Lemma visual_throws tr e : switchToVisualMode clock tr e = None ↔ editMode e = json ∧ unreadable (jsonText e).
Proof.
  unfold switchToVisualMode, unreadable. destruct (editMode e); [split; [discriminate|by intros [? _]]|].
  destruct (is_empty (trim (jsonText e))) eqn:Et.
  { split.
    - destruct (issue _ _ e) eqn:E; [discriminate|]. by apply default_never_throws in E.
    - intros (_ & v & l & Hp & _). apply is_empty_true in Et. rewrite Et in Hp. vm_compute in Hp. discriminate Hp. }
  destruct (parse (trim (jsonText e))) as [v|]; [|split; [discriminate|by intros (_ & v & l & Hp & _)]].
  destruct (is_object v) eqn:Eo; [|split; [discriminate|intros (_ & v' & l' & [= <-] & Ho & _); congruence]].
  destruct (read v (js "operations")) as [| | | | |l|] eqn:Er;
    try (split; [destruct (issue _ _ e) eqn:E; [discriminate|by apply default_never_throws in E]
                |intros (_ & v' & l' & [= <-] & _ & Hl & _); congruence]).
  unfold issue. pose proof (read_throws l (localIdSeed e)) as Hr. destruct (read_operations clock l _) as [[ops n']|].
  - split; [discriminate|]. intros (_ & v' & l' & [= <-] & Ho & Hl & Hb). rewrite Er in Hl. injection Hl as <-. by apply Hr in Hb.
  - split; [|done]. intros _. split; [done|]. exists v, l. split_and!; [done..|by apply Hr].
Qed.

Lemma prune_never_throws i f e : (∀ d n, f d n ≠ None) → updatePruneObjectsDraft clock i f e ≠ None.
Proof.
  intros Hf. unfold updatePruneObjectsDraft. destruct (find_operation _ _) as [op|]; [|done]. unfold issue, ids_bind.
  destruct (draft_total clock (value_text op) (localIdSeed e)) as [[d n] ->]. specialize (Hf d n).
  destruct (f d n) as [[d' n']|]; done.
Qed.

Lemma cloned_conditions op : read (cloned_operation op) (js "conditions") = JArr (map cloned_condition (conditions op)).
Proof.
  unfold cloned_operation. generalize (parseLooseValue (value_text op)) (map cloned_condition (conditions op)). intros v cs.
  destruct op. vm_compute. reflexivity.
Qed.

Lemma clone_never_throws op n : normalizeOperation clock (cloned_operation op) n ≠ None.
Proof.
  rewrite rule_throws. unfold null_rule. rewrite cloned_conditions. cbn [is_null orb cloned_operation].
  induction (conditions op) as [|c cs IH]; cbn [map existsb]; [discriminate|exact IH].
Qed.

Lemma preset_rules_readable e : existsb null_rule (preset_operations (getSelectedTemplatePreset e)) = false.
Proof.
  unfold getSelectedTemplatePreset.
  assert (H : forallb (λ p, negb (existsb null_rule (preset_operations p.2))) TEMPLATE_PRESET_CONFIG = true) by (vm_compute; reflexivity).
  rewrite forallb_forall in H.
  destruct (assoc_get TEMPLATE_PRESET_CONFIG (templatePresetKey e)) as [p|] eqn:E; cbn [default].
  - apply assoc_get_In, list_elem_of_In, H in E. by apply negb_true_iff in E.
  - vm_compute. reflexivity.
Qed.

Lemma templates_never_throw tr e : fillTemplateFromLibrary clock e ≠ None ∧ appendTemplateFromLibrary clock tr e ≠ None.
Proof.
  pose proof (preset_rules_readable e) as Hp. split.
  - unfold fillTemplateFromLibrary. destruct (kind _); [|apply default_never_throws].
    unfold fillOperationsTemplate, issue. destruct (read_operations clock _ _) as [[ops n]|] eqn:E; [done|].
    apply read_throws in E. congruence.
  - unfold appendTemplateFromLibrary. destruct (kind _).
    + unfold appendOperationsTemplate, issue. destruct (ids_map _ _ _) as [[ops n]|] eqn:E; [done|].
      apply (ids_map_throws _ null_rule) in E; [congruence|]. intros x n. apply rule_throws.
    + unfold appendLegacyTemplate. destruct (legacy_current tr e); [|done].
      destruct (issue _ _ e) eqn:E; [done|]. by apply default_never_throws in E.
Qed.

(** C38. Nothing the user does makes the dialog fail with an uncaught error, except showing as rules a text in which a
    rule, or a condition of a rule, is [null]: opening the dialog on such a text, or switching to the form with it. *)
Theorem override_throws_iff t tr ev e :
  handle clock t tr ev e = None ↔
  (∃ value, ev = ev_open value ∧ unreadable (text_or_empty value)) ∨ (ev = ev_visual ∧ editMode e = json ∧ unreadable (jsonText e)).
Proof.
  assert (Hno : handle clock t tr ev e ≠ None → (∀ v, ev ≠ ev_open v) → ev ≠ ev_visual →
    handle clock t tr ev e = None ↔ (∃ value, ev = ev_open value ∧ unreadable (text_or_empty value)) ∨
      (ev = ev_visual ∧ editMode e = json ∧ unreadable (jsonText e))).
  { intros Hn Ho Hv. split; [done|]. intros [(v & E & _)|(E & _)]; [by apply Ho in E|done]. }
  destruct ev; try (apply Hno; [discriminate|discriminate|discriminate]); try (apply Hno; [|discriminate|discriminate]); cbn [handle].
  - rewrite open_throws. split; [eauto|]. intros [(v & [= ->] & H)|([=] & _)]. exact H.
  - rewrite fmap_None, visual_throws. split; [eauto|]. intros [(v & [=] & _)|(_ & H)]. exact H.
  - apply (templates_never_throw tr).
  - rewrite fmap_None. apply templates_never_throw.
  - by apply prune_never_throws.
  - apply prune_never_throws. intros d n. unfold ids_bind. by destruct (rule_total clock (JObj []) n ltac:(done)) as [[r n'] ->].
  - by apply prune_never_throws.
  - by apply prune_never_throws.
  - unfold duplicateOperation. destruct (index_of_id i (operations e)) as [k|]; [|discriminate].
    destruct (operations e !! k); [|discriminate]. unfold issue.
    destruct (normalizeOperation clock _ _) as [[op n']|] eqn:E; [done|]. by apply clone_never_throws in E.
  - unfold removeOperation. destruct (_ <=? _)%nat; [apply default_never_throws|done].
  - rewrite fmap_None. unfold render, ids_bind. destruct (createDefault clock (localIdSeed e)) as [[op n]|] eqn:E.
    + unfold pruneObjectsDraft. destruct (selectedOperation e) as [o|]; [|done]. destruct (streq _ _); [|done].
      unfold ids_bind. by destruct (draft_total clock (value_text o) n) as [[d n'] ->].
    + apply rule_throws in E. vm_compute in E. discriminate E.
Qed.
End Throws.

The problem |
Copy each line in the data that holds the word "existsb".

Response |
  induction (conditions op) as [|c cs IH]; cbn [map existsb]; [discriminate|exact IH].
Lemma preset_rules_readable e : existsb null_rule (preset_operations (getSelectedTemplatePreset e)) = false.
  assert (H : forallb (λ p, negb (existsb null_rule (preset_operations p.2))) TEMPLATE_PRESET_CONFIG = true) by (vm_compute; reflexivity).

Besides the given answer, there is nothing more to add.